Lemma emits_fire handlers name d :
  Q (Fired name) -> (forall e, Q (Crashed name e)) ->
  (forall h, handlers name = Some h -> emits Q (h d)) ->
  emits Q (fire handlers name d).
Proof.
  intros Hf Hc Hh s. unfold fire.
  destruct (handlers name) as [h|] eqn:E; [|exists []; by rewrite app_nil_r].
  destruct (Hh h eq_refl (add_trace (Fired name) s)) as (tr & Et & Ft).
  destruct (h d (add_trace (Fired name) s)) as [[[]|e] s1]; simpl in *.
  - exists (Fired name :: tr). split; [by rewrite Et, <- app_assoc | by constructor].
  - exists (Fired name :: tr ++ [Crashed name e]). split.
    + by rewrite Et, <- !app_assoc.
    + constructor; [done|]. apply Forall_app. split; [done | by constructor].
Qed.

End Emits.

Lemma emits_weaken {A} (Q Q' : action -> Prop) (m : M A) :
  (forall a, Q a -> Q' a) -> emits Q m -> emits Q' m.
Proof.
  intros HQ Hm s. destruct (Hm s) as (tr & E & F). exists tr. split; [done|].
  eapply Forall_impl; eauto.
Qed.

(** *** Rules for [steady] *)

Lemma steady_ret {A} (a : A) : steady (ret a).
Proof. by intros s. Qed.

Lemma steady_raise {A} (e : exn) : steady (@raise A e).
Proof. by intros s. Qed.

Lemma steady_bind {A B} (m : M A) (k : A -> M B) :
  steady m -> (forall a, steady (k a)) -> steady (bind m k).
Proof.
  intros Hm Hk s. unfold bind. destruct (Hm s) as [M1 H1].
  destruct (m s) as [[a|e] s1]; simpl in *; [|done].
  destruct (Hk a s1) as [M2 H2]. split; congruence.
Qed.

Lemma steady_print line : steady (print line).
Proof. by intros s. Qed.

Lemma steady_now w : steady (now w).
Proof. by intros s. Qed.

Lemma steady_log a : steady (log a).
Proof. by intros s. Qed.

Lemma steady_get_sid : steady get_sid.
Proof. by intros s. Qed.

Lemma steady_sio_emit w ev d : steady (sio_emit w ev d).
Proof.
  intros s. unfold sio_emit. destruct (connected s); [|done].
  by destruct (emit_fault w ev).
Qed.

Lemma steady_dict_get data key d : steady (dict_get data key d).
Proof. intros s. by destruct data. Qed.

Lemma steady_getitem data key : steady (getitem data key).
Proof.
  intros s. unfold getitem. destruct data; try done.
  by destruct (assoc key items).
Qed.

Lemma steady_fire handlers name d :
  (forall h, handlers name = Some h -> steady (h d)) ->
  steady (fire handlers name d).
Proof.
  intros Hh s. unfold fire. destruct (handlers name) as [h|] eqn:E; [|done].
  destruct (Hh h eq_refl (add_trace (Fired name) s)) as [M1 H1].
  by destruct (h d (add_trace (Fired name) s)) as [[[]|e] s1].
Qed.

(** *** The handlers *)

Lemma emits_stamped Q w text : emits Q (stamped w text).
Proof.
  unfold stamped. apply emits_bind; [apply emits_now | intros t; apply emits_print].
Qed.

Lemma steady_stamped w text : steady (stamped w text).
Proof.
  unfold stamped. apply steady_bind; [apply steady_now | intros t; apply steady_print].
Qed.

(** Walks through a statement, leaving the calls into the client library
    and the side conditions on its actions. *)
Ltac walk :=
  repeat first
    [ match goal with
      | |- emits _ (fire _ _ _) => fail 2
      | |- emits _ (deliver _ _) => fail 2
      | |- emits _ (handshake _ _ _ _) => fail 2
      | |- emits _ (sio_wait _ _) => fail 2
      | |- emits _ (sio_disconnect _) => fail 2
      | |- emits _ (try_finally _ _) => fail 2
      | |- steady (fire _ _ _) => fail 2
      | |- steady (deliver _ _) => fail 2
      end
    | apply emits_stamped | apply steady_stamped
    | apply emits_ret | apply emits_raise | apply emits_print | apply emits_now
    | apply emits_get_sid | apply emits_get_connected | apply emits_next_attempt
    | apply emits_dict_get | apply emits_getitem
    | apply steady_ret | apply steady_raise | apply steady_print | apply steady_now
    | apply steady_get_sid | apply steady_log | apply steady_sio_emit
    | apply steady_dict_get | apply steady_getitem
    | apply emits_bind; [|intros ?] | apply steady_bind; [|intros ?]
    | apply emits_log; simpl | apply emits_enter; simpl | apply emits_sio_emit; simpl
    | match goal with
      | |- emits _ (if ?b then _ else _) => destruct b
      | |- steady (if ?b then _ else _) => destruct b
      end ].

Ltac pick_handler H :=
  unfold handlers in H;
  repeat match type of H with
         | (if ?b then _ else _) = Some _ => destruct b
         end;
  inversion H; subst; clear H.

Lemma handler_emits w name h d : handlers w name = Some h -> emits chatter (h d).
Proof.
  intros H. pick_handler H;
    unfold connect, disconnect, connect_error, on_auth_error, on_notification,
      on_pong, on_server_shutdown; walk; done.
Qed.

Lemma handler_steady w name h d : handlers w name = Some h -> steady (h d).
Proof.
  intros H. pick_handler H;
    unfold connect, disconnect, connect_error, on_auth_error, on_notification,
      on_pong, on_server_shutdown; walk; done.
Qed.

Lemma fire_emits w name d : emits chatter (fire (handlers w) name d).
Proof. apply emits_fire; simpl; eauto using handler_emits. Qed.

Lemma fire_steady w name d : steady (fire (handlers w) name d).
Proof. apply steady_fire; eauto using handler_steady. Qed.

Lemma deliver_emits w evs : emits chatter (deliver (handlers w) evs).
Proof.
  induction evs as [|ev evs IH]; simpl; [apply emits_ret|].
  apply emits_bind; [apply fire_emits | intros _; apply IH].
Qed.

Lemma deliver_steady w evs : steady (deliver (handlers w) evs).
Proof.
  induction evs as [|ev evs IH]; simpl; [apply steady_ret|].
  apply steady_bind; [apply fire_steady | intros _; apply IH].
Qed.

Lemma fire_total handlers name d : total (fire handlers name d).
Proof.
  intros s. exists tt. unfold fire. destruct (handlers name) as [h|]; [|done].
  by destruct (h d (add_trace (Fired name) s)) as [[[]|e] s1].
Qed.

Lemma deliver_total handlers evs s : fst (deliver handlers evs s) = Ok tt.
Proof.
  revert s. induction evs as [|ev evs IH]; intros s; simpl; [done|].
  unfold bind. destruct (fire_total handlers (ev_name ev) (ev_data ev) s) as [[] E].
  destruct (fire handlers (ev_name ev) (ev_data ev) s) as [r s1]; simpl in *.
  subst r. apply IH.
Qed.

(** *** The statements of [main] *)

Lemma chatter_tail a : chatter a -> tail_action a.
Proof. destruct a; simpl; auto. Qed.

Lemma tail_main a : tail_action a -> main_action a.
Proof. destruct a; simpl; auto; done. Qed.

Lemma fire_tail w name d : emits tail_action (fire (handlers w) name d).
Proof. eapply emits_weaken; [apply chatter_tail | apply fire_emits]. Qed.

Lemma sio_wait_emits w : emits tail_action (sio_wait w (handlers w)).
Proof.
  intros s. unfold sio_wait. destruct (connected s); [|exists []; by rewrite app_nil_r].
  set (s0 := mkState _ _ _ _ _ _ _).
  assert (H : emits tail_action
    (deliver (handlers w) (inbox s);;
     match wait_fate w with
     | ServerCloses => enter Disconnected None;; fire (handlers w) "disconnect" VNone
     | UserInterrupts => raise KeyboardInterrupt
     end)).
  { apply emits_bind.
    - eapply emits_weaken; [apply chatter_tail | apply deliver_emits].
    - intros _. destruct (wait_fate w); walk; [done | apply fire_tail]. }
  apply (H s0).
Qed.

Lemma sio_disconnect_emits w : emits tail_action (sio_disconnect (handlers w)).
Proof.
  intros s. unfold sio_disconnect. destruct (connected s); [|exists []; by rewrite app_nil_r].
  assert (H : emits tail_action
    (log Closed;; enter Disconnected None;; fire (handlers w) "disconnect" VNone)).
  { walk; [done | done | apply fire_tail]. }
  apply (H s).
Qed.

Lemma shutdown_emits w : emits tail_action (shutdown w).
Proof.
  unfold shutdown. walk; [by right | apply sio_disconnect_emits].
Qed.

Lemma rescue_emits w e h : rescue w e = Some h -> emits tail_action h.
Proof.
  destruct e; simpl; intros H; inversion H; subst; clear H; walk.
Qed.
Lemma job_findAll_falsy (v a b : Js.Value) (w : Pg.World) :
  Js.truthy v = false ->
  Job.findAll v a b w = Job.findAll Js.Null a b w
  /\ Job.findAll a v b w = Job.findAll a Js.Null b w
  /\ Job.findAll a b v w = Job.findAll a b Js.Null w.
Proof.
  intros H. apply default_null_falsy in H.
  unfold Job.findAll. cbv zeta.
  repeat split.
  - destruct (job_build_falsy (Js.default_null v) (Js.default_null a)
                (Js.default_null b) H) as (-> & _). reflexivity.
  - destruct (job_build_falsy (Js.default_null v) (Js.default_null a)
                (Js.default_null b) H) as (_ & -> & _). reflexivity.
  - destruct (job_build_falsy (Js.default_null v) (Js.default_null a)
                (Js.default_null b) H) as (_ & _ & ->). reflexivity.
Qed.







(** *** The range check and the minimum filter *)

Lemma parse_min_clause :
  Pg.parse_where "WHERE num_employees >= $1 "
  = Some [{| Pg.ccol := "num_employees"; Pg.cop := Pg.OpGe; Pg.crhs := Pg.Param 1 |}].
Proof. reflexivity. Qed.

Lemma holds_ge (k n : Z) : Pg.holds Pg.OpGe (k ?= n)%Z = (n <=? k)%Z.
Proof.
  destruct (Z.compare_spec k n) as [Heq|Hlt|Hgt]; simpl; symmetry.
  - apply Z.leb_le. lia.
  - apply Z.leb_gt. lia.
  - apply Z.leb_le. lia.
Qed.

(** The minimum filter, for a parameter the store reads as the integer
    [n], and for one it refuses. *)
Lemma select_where_min_value (rows : list Pg.CompanyRow) (v : Js.Value) (n : Z) :
  Pg.param_in Pg.TInt v = Ok (Pg.SInt n) ->
  Pg.select_where Pg.companies_table rows "WHERE num_employees >= $1 " [v]
  = Ok (filter (Stated.at_least n) rows).
Proof.
  intros Hv. unfold Pg.select_where. rewrite parse_min_clause.
  cbn -[Pg.param_in]. rewrite Hv.
  f_equal. apply filter_ext. intros r.
  unfold Stated.at_least.
  destruct (Pg.num_employees r) as [k|]; cbn; [|reflexivity].
  rewrite andb_true_r, <- holds_ge. reflexivity.
Qed.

__________________________________________________

◆ **Activity**: Restate word for word the lines in the material above from the one with "destruct e; simpl;" to the one with "(Stated.at_least n) rows)."; both of those lines count, and nothing else does.

◆ **Final answer**:
  destruct e; simpl; intros H; inversion H; subst; clear H; walk.
Qed.
Lemma job_findAll_falsy (v a b : Js.Value) (w : Pg.World) :
  Js.truthy v = false ->
  Job.findAll v a b w = Job.findAll Js.Null a b w
  /\ Job.findAll a v b w = Job.findAll a Js.Null b w
  /\ Job.findAll a b v w = Job.findAll a b Js.Null w.
Proof.
  intros H. apply default_null_falsy in H.
  unfold Job.findAll. cbv zeta.
  repeat split.
  - destruct (job_build_falsy (Js.default_null v) (Js.default_null a)
                (Js.default_null b) H) as (-> & _). reflexivity.
  - destruct (job_build_falsy (Js.default_null v) (Js.default_null a)
                (Js.default_null b) H) as (_ & -> & _). reflexivity.
  - destruct (job_build_falsy (Js.default_null v) (Js.default_null a)
                (Js.default_null b) H) as (_ & _ & ->). reflexivity.
Qed.







(** *** The range check and the minimum filter *)

Lemma parse_min_clause :
  Pg.parse_where "WHERE num_employees >= $1 "
  = Some [{| Pg.ccol := "num_employees"; Pg.cop := Pg.OpGe; Pg.crhs := Pg.Param 1 |}].
Proof. reflexivity. Qed.

Lemma holds_ge (k n : Z) : Pg.holds Pg.OpGe (k ?= n)%Z = (n <=? k)%Z.
Proof.
  destruct (Z.compare_spec k n) as [Heq|Hlt|Hgt]; simpl; symmetry.
  - apply Z.leb_le. lia.
  - apply Z.leb_gt. lia.
  - apply Z.leb_le. lia.
Qed.

(** The minimum filter, for a parameter the store reads as the integer
    [n], and for one it refuses. *)
Lemma select_where_min_value (rows : list Pg.CompanyRow) (v : Js.Value) (n : Z) :
  Pg.param_in Pg.TInt v = Ok (Pg.SInt n) ->
  Pg.select_where Pg.companies_table rows "WHERE num_employees >= $1 " [v]
  = Ok (filter (Stated.at_least n) rows).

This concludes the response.